▸ WHAT TO DO
The line that contains "destruct (POST_effects env request w)" marks the end: retype the data below exactly from its first line through that line.

======== INPUT FOR THIS TASK

(** X7. The status of a response is 200, 400, 429 or 500, or else the
    status of the answer of the Routes API, which then lies between 300 and
    599. *)
Theorem response_status env request w :
  let code := status (POST env request w).1 in
  code = 200%Z ∨ code = 400%Z ∨ code = 429%Z ∨ code = 500%Z
  ∨ ((300 ≤ code ≤ 599)%Z
     ∧ ∃ b r, request_json request = Resolved b
              ∧ fetch env (outboundCall env b) = Resolved r
              ∧ upstream_status r = code).
Proof.
  simpl. destruct (request_json request) as [b|message] eqn:Hb.
  2:{ run. rewrite Hb. simpl. auto. }
  destruct (validated env b) eqn:Hv.
  2:{ rewrite (POST_invalid _ _ b) by done. simpl. auto. }
  destruct (validated_inv _ _ Hv) as (o & d & k & Ho & _ & Hd & _).
  destruct (fresh_dec env b (cache w)) as [[entry He]|Hstale].
  { rewrite (POST_hit _ _ b w entry) by done. simpl. auto. }
  rewrite (POST_miss _ _ b), (upstream_run _ _ _ o d) by done.
  destruct (fetch env _) as [r|] eqn:Hf; [|simpl; auto].
  destruct (upstream_json r) as [value|]; [|simpl; auto].
  destruct (handleResponse_status env (fingerprint b) r value
              (called env b (looked b w))) as [H|[H|[H|[H1 H2]]]]; auto.
  right. right. right. right. split; [done|]. by exists b, r.
Qed.

Lemma POST_allTruthy env request w :
  allTruthy (cache w) → allTruthy (cache (POST env request w).2).
Proof.
  intros Hw.
  destruct (POST_effects env request w)
    as [E|[(b & _ & _ & [E|E])|(b & r & value & _ & _ & _ & _ & _ & _ & Ht & E)]];
    rewrite E; try done.
  simpl. intros key entry [[<- <-]|[_ He]]%lookup_insert_Some; [done|].
  by apply (Hw key).
Qed.

Lemma cleanupCache_allTruthy now c :
  allTruthy c → allTruthy (cleanupCache now c).
Proof.
  intros Hc key entry [He _]%cleanupCache_lookup. by apply (Hc key).
Qed.

Lemma history_snoc actions a :
  history (actions ++ [a]) = perform (history actions) a.
Proof. unfold history. by rewrite fold_left_app. Qed.

(** X8. Whatever calls and sweeps have taken place since the cache was
    empty, every payload in the cache is truthy; so a response taken from the
    cache never carries [null], [false], [0] or the empty string. *)
Theorem cache_holds_truthy_payloads actions env request b :
  allTruthy (cache (history actions))
  ∧ (servedFromCache b (history actions) (POST env request (history actions)) →
     truthy (payload (POST env request (history actions)).1) = true).
Proof.
  assert (H : allTruthy (cache (history actions))).
  { induction actions as [|a actions IH] using rev_ind.
    - intros key entry He. vm_compute in He. discriminate He.
    - rewrite history_snoc. destruct a as [env' request'|now]; simpl.
      + by apply POST_allTruthy.
      + by apply cleanupCache_allTruthy. }
  split; [done|]. intros (entry & He & ->). simpl. by apply (H _ _ He).
Qed.

(** ** Fingerprints *)

Lemma append_assoc a b c : (a +:+ b) +:+ c = a +:+ (b +:+ c).
Proof.
  induction a as [|x a IH]; rewrite ?append_nil_l, ?append_cons; [done|].
  by rewrite IH.
Qed.

Lemma contains_app c a b : contains c (a +:+ b) = contains c a || contains c b.
Proof.
  induction a as [|x a IH]; rewrite ?append_nil_l, ?append_cons; [done|].
  cbn [contains]. by rewrite IH, orb_assoc.
Qed.

Lemma contains_separator c a b : contains c (a +:+ String c b) = true.
Proof.
  rewrite contains_app. cbn [contains]. rewrite Ascii.eqb_refl.
  by rewrite orb_true_r.
Qed.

================

▸ SOLUTION TO THIS EXERCISE
(** X7. The status of a response is 200, 400, 429 or 500, or else the
    status of the answer of the Routes API, which then lies between 300 and
    599. *)
Theorem response_status env request w :
  let code := status (POST env request w).1 in
  code = 200%Z ∨ code = 400%Z ∨ code = 429%Z ∨ code = 500%Z
  ∨ ((300 ≤ code ≤ 599)%Z
     ∧ ∃ b r, request_json request = Resolved b
              ∧ fetch env (outboundCall env b) = Resolved r
              ∧ upstream_status r = code).
Proof.
  simpl. destruct (request_json request) as [b|message] eqn:Hb.
  2:{ run. rewrite Hb. simpl. auto. }
  destruct (validated env b) eqn:Hv.
  2:{ rewrite (POST_invalid _ _ b) by done. simpl. auto. }
  destruct (validated_inv _ _ Hv) as (o & d & k & Ho & _ & Hd & _).
  destruct (fresh_dec env b (cache w)) as [[entry He]|Hstale].
  { rewrite (POST_hit _ _ b w entry) by done. simpl. auto. }
  rewrite (POST_miss _ _ b), (upstream_run _ _ _ o d) by done.
  destruct (fetch env _) as [r|] eqn:Hf; [|simpl; auto].
  destruct (upstream_json r) as [value|]; [|simpl; auto].
  destruct (handleResponse_status env (fingerprint b) r value
              (called env b (looked b w))) as [H|[H|[H|[H1 H2]]]]; auto.
  right. right. right. right. split; [done|]. by exists b, r.
Qed.

Lemma POST_allTruthy env request w :
  allTruthy (cache w) → allTruthy (cache (POST env request w).2).
Proof.
  intros Hw.
  destruct (POST_effects env request w)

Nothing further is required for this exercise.